The case of Wealthtrust Securities Ltd., v. Commissioner General of Inland Revenue (CA/TAX/005/2021) arose from a dispute over whether the purchase and holding of Government securities by a primary dealer constituted the “supply of financial services” under Section 25F of the Value Added Tax Act No. 14 of 2002. Wealthtrust Securities, a licenced primary dealer, claimed exemption from VAT, while the Inland Revenue Department treated its activities as taxable, on the basis the company is engaged in supply of financial services.
The company submitted VAT returns for the years of assessment 2012/2013 and 2013/2014 claiming exemption from VAT on the basis that its activities constituted investment, not the supply of financial services.

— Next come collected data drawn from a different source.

(** The motion update in one equation. *)
Lemma Player_update_motion_eq (keys : Pressed) (p : Player) :
  Player_update_motion keys p =
  let ax := F64.add (input_acc keys)
              (F64.mul (Vector2.x (Player_vel p)) PLAYER_FRICTION) in
  let vx1 := F64.add (Vector2.x (Player_vel p)) ax in
  let vx := if F64.ltb (F64.abs vx1) (F64.lit 1 10) then F64.of_int 0 else vx1 in
  let vy := F64.add (Vector2.y (Player_vel p)) PLAYER_GRAVITY in
  mkPlayer (Player_rect p)
    (Vector2.mk
       (F64.add (Vector2.x (Player_pos p)) (F64.add vx (F64.mul (F64.lit 5 10) ax)))
       (F64.add (Vector2.y (Player_pos p))
          (F64.add vy (F64.mul (F64.lit 5 10) PLAYER_GRAVITY))))
    (Vector2.mk vx vy)
    (Vector2.mk ax PLAYER_GRAVITY)
    (if keys K_RIGHT then true
     else if keys K_LEFT then false else Player_facing_right p)
    (Player_jumping p) (Player_on_ground p) (Player_lives p).
Proof.
  destruct p as [r [px py] [vx vy] [ax ay] fr j og l].
  unfold Player_update_motion, input_acc.
  destruct (keys K_LEFT), (keys K_RIGHT); simpl;
    match goal with |- context [F64.ltb ?a ?b] => destruct (F64.ltb a b) end;
    reflexivity.
Qed.

(** The states of the first [n] ticks of the update, the start included. *)
Fixpoint Game_trajectory (n : nat) (keys : Pressed) (g : Game) : list Game :=
  match n with
  | O => [g]
  | S n' => g :: Game_trajectory n' keys (Game_update keys g)
  end.

Fixpoint strictly_increasing (l : list F64.float) : bool :=
  match l with
  | a :: (b :: _) as rest => F64.ltb a b && strictly_increasing rest
  | _ => true
  end.

(** A player at rest at the start position, in a world without platforms. *)
Definition free_fall_start : Game :=
  mkGame true PLAYING 0 1 [] [] [] Player_init [].

(** C7. One motion update yields: acceleration ([a] + vel.x * friction,
    gravity) where [a] is +acc if right is held, else -acc if left is held,
    else 0; velocity = old velocity + acceleration, with an x component of
    magnitude below 0.1 replaced by 0; position = old position + (velocity +
    0.5 * acceleration). From rest, in a world without platforms, over 10
    ticks vel.y and pos.y strictly increase and the ground probe never finds
    a platform. *)
Theorem motion_closed_form (keys : Pressed) (p : Player) :
  let ax := F64.add (input_acc keys)
              (F64.mul (Vector2.x (Player_vel p)) PLAYER_FRICTION) in
  let ay := PLAYER_GRAVITY in
  let vx1 := F64.add (Vector2.x (Player_vel p)) ax in
  let vx := if F64.ltb (F64.abs vx1) (F64.lit 1 10) then F64.of_int 0 else vx1 in
  let vy := F64.add (Vector2.y (Player_vel p)) ay in
  let q := Player_update_motion keys p in
  Player_acc q = Vector2.mk ax ay
  /\ Player_vel q = Vector2.mk vx vy
  /\ Player_pos q =
       Vector2.mk
         (F64.add (Vector2.x (Player_pos p)) (F64.add vx (F64.mul (F64.lit 5 10) ax)))
         (F64.add (Vector2.y (Player_pos p)) (F64.add vy (F64.mul (F64.lit 5 10) ay)))
  /\ (forall g, Game_player g = p ->
        let g' := Player_update keys g in
        Rect.top (Player_rect (Game_player g')) <= SCREEN_HEIGHT ->
        Player_vel (Game_player g') = Player_vel q
        /\ Player_pos (Game_player g')
           = Vector2.mk (wrap_x (Vector2.x (Player_pos q))) (Vector2.y (Player_pos q)))
  /\ (let states := Game_trajectory 10 no_keys free_fall_start in
      strictly_increasing (map (fun g => Vector2.y (Player_vel (Game_player g))) states) = true
      /\ strictly_increasing (map (fun g => Vector2.y (Player_pos (Game_player g))) states) = true
      /\ forallb (fun g => is_empty (ground_probe g)) states = true
      /\ forallb (fun g => Player_lives (Game_player g) =? 3) states = true).
Proof.
  cbv zeta. split; [|split; [|split; [|split]]].
  - rewrite Player_update_motion_eq. reflexivity.
  - rewrite Player_update_motion_eq. reflexivity.
  - rewrite Player_update_motion_eq. reflexivity.
  - intros g Hg. rewrite Player_update_eq, Hg.
    destruct (Rect.top (Player_rect (Player_moved keys p)) >? SCREEN_HEIGHT) eqn:E.
    + intros H. exfalso. apply Z.gtb_lt in E.
      destruct (Game_player_die_fields (Game_set_player g (Player_moved keys p)))
        as (_ & Hr & _).
      rewrite Hr in H. cbn [Game_player Game_set_player] in H. lia.
    + intros _. split; reflexivity.
  - vm_compute. repeat split.
Qed.

(** ** Landing *)







(** ** What each phase of a tick does to each field *)

(** Reduces field reads of field assignments, and nothing else. *)
Ltac player_fields :=
  cbn [Player_rect Player_pos Player_vel Player_acc Player_facing_right
       Player_jumping Player_on_ground Player_lives
       Player_set_rect Player_set_pos Player_set_vel Player_set_acc
       Player_set_facing_right Player_set_jumping Player_set_lives
       Rect.x Rect.y Rect.w Rect.h Rect.set_midbottom].

Lemma Player_moved_fields (keys : Pressed) (p : Player) :
  let q := Player_moved keys p in
  Player_lives q = Player_lives p
  /\ Player_jumping q = Player_jumping p
  /\ Player_on_ground q = Player_on_ground p
  /\ Rect.w (Player_rect q) = Rect.w (Player_rect p)
  /\ Rect.h (Player_rect q) = Rect.h (Player_rect p).
Proof.
  unfold Player_moved, Player_update_wrap.
  rewrite Player_update_motion_eq. cbv zeta. player_fields. repeat split.
Qed.

(** Whether the motion update took the player below the screen. *)
Definition fell (keys : Pressed) (g : Game) : bool :=
  Rect.top (Player_rect (Player_moved keys (Game_player g))) >? SCREEN_HEIGHT.

Lemma Player_update_fields (keys : Pressed) (g : Game) :
  let g' := Player_update keys g in
  Player_rect (Game_player g') = Player_rect (Player_moved keys (Game_player g))
  /\ Player_jumping (Game_player g') = Player_jumping (Game_player g)
  /\ Player_lives (Game_player g')
     = (if fell keys g then Player_lives (Game_player g) - 1
        else Player_lives (Game_player g))
  /\ Game_game_state g'
     = (if fell keys g && (Player_lives (Game_player g) - 1 <=? 0)
        then GAME_OVER else Game_game_state g)
  /\ Game_score g' = Game_score g
  /\ Game_coins g' = Game_coins g
  /\ Game_enemies g' = Game_enemies g
  /\ Game_platforms g' = Game_platforms g
  /\ Game_level g' = Game_level g
  /\ Game_running g' = Game_running g.
Proof.
  cbv zeta. rewrite Player_update_eq. unfold fell.
  destruct (Player_moved_fields keys (Game_player g)) as (Hl & Hj & _).
  destruct (Rect.top (Player_rect (Player_moved keys (Game_player g))) >? SCREEN_HEIGHT).
  - destruct (Game_player_die_fields
                (Game_set_player g (Player_moved keys (Game_player g))))
      as (L & R & J & _ & _ & _ & S & Sc & C & E & P & Lv & Rn & _).
    cbn [Game_player Game_set_player Game_game_state Game_score Game_coins
         Game_enemies Game_platforms Game_level Game_running] in *.
    rewrite L, R, J, S, Hl, Hj. cbn [andb]. repeat split; assumption.
  - cbn [Game_player Game_set_player Game_game_state Game_score Game_coins
         Game_enemies Game_platforms Game_level Game_running andb].
    repeat split; assumption.
Qed.

Lemma Game_update_sprites_fields (keys : Pressed) (g : Game) :
  let g' := Game_update_sprites keys g in
  Game_player g' = Game_player (Player_update keys g)
  /\ Game_game_state g' = Game_game_state (Player_update keys g)
  /\ Game_score g' = Game_score g
  /\ Game_coins g' = Game_coins g
  /\ Game_enemies g' = map Enemy_update (Game_enemies g)
  /\ Game_platforms g' = map Platform_update (Game_platforms g)
  /\ Game_level g' = Game_level g
  /\ Game_running g' = Game_running g.
Proof.
  destruct (Player_update_fields keys g) as (_ & _ & _ & _ & Sc & C & E & P & Lv & Rn).
  unfold Game_update_sprites. cbv zeta.
  revert Sc C E P Lv Rn. generalize (Player_update keys g).
  intros g1 Sc C E P Lv Rn. destruct g1; simpl in *. subst. repeat split.
Qed.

The IRD Assessor rejected those returns and issued assessments. The CGIR, on appeal, confirmed the assessments. The TAC likewise dismissed the taxpayer›s appeal, holding that the purchase and holding of Government securities fell within section 25F(g) of the VAT Act, the provision of a “ loan, advance or credit”, without providing substantive reasoning for that conclusion.
Wealthtrust then brought the matter before the Court of Appeal by way of a stated case.

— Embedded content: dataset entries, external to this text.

Lemma convergence_loop_shape (E : Env) (n : nat) (ip0 : string) (p : Proc) :
  exists m,
    (m <= n)%nat
    /\ (m = n
        /\ convergence_loop E n ip0 p =
             (Val tt,
              mkProc (self p)
                (mkWorld (fs (world p)) (trace (world p) ++ quiet_turns m)))
        \/ (1 <= m)%nat
           /\ convergence_loop E n ip0 p =
                (Val tt,
                 mkProc
                   (set_FinalPublicIP
                      (fst (probe_answer E
                              (count is_httpget (trace (world p)) + m)))
                      (self p))
                   (mkWorld (fs (world p))
                      (trace (world p) ++ quiet_turns m ++ [EvHttpGet checkip])))).
Proof.
  revert p. induction n as [|n IH]; intros p.
  - exists O. split; [done|]. left. split; [done|].
    simpl. unfold ret. destruct p as [d [f t]]. simpl. by rewrite app_nil_r.
  - destruct (unchanged ip0
                (probe_answer E (count is_httpget (trace (world p))))) eqn:Hun.
    + rewrite (convergence_loop_unchanged_step _ _ _ _ Hun).
      destruct (IH (mkProc (self p)
                      (mkWorld (fs (world p))
                         (trace (world p)
                            ++ [EvSleep (Second * 5); EvHttpGet checkip]))))
        as (m & Hm & [[Hmn Heq]|[Hm1 Heq]]); exists (S m); (split; [lia|]);
        rewrite Heq; cbn [self world fs trace quiet_turns];
        rewrite <- app_assoc; [left|right]; (split; [lia|]); [done|].
      rewrite !count_app, !count_cons, !count_nil. cbn [is_httpget Nat.add].
      by replace (count is_httpget (trace (world p)) + 1 + m)%nat
        with (count is_httpget (trace (world p)) + S m)%nat by lia.
    + rewrite (convergence_loop_changed_step _ _ _ _ Hun).
      exists 1%nat. split; [lia|]. right. split; [lia|].
      by rewrite Nat.add_1_r.
Qed.

(** X12: whatever the endpoint answers, the convergence loop of [n] turns
    ends in one of two ways.  Either it gives up after [n] quiet turns and
    assigns nothing; or some turn [m <= n] sees a change, the loop probes
    once more on the spot, stores the address of that extra probe (empty
    if it failed) in [FinalPublicIP] and stops.  So it sleeps at most [n]
    times and probes at most [n + 1] times. *)
Theorem convergence_loop_gives_up_or_stores_extra_probe
    (E : Env) (n : nat) (ip0 : string) (p : Proc) :
  exists m,
    (m <= n)%nat
    /\ (m = n
        /\ convergence_loop E n ip0 p =
             (Val tt,
              mkProc (self p)
                (mkWorld (fs (world p)) (trace (world p) ++ quiet_turns m)))
        \/ (1 <= m)%nat
           /\ convergence_loop E n ip0 p =
                (Val tt,
                 mkProc
                   (set_FinalPublicIP
                      (fst (probe_answer E
                              (count is_httpget (trace (world p)) + m)))
                      (self p))
                   (mkWorld (fs (world p))
                      (trace (world p) ++ quiet_turns m ++ [EvHttpGet checkip])))).
Proof. apply convergence_loop_shape. Qed.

The central legal issue was whether the acquisition of Government securities should be classified as a loan transaction (taxable) or an investment activity (non-taxable).
The appellant, represented by Dr. K. Kanag-Isvaran, President’s Counsel, argued that primary dealers are prohibited by Central Bank regulations from granting loans, and that Government securities are acquired through auctions with the objective of earning profit, not lending. The respondent argued that such purchases amounted to lending money to the Government.

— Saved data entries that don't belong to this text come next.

(** * DisasterSentinel: normalisation and geospatial filtering pipeline

    A shallow embedding of the server-side aggregation code
    (server/api/index.ts, server/api/usgs.ts, server/api/noaa.ts,
    server/api/openweathermap.ts, server/utils/alertUtils.ts) and the
    properties of its severity classification, lexicon matching, error
    propagation and radius filter.

    Conventions of the embedding.
    - A number read from a JSON payload or from a query string is a decimal
      fraction: it is a [Q].  Comparisons are the boolean ones of [Q], so the
      classifiers run by computation.
    - A number that the code computes and that may be NaN (a centroid, the
      value of [parseFloat]) is a [number]: [Num q] or [NaN].
    - The results of [Math.sin], [Math.cos], [Math.sqrt] and [Math.atan2] are
      exact real numbers ([R]); rounding of IEEE doubles is not modelled.
    - An exception is a [Throw]; a promise is the list of adapter calls made
      so far together with its settled result. *)

From Stdlib Require Import List String Ascii Bool ZArith QArith Qreduction.
From Stdlib Require Import Reals Lra Lia Lqa.
Import ListNotations.

Set Implicit Arguments.

(** ** server/utils/alertUtils.ts *)

Inductive DisasterType := Earthquake | Flood | Storm | Wildfire.

Inductive AlertType := Warning | Watch | Advisory.

Definition DisasterType_eqb (a b : DisasterType) : bool :=
  match a, b with
  | Earthquake, Earthquake | Flood, Flood | Storm, Storm | Wildfire, Wildfire => true
  | _, _ => false
  end.

Definition AlertType_eqb (a b : AlertType) : bool :=
  match a, b with
  | Warning, Warning | Watch, Watch | Advisory, Advisory => true
  | _, _ => false
  end.

(** Severity order of the alert levels: Warning > Watch > Advisory. *)
Definition severity (a : AlertType) : nat :=
  match a with Warning => 2 | Watch => 1 | Advisory => 0 end.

The judgment, delivered by Justice Annalingam Premashanker with the concurrence of Justice M.C.B.S. Morais resolves a long-running dispute with important implications for Sri Lanka›s primary dealer community and for the proper scope of VAT on Financial Services under the Value Added Tax Act No. 14 of 2002 (as amended).
The case underscores the formal requirements for an assessment notice, including identification of the specific statutory provision under which it is issued, as conditions of validity rather than mere administrative formality
The core legal question: Investment or loan?
The principal substantive question before the Court was whether the purchase, holding and sale of Government securities by a primary dealer constitutes a «supply of financial services» within the meaning of section 25F of the VAT Act, and specifically whether such activity amounts to the provision of a loan under section 25F(g).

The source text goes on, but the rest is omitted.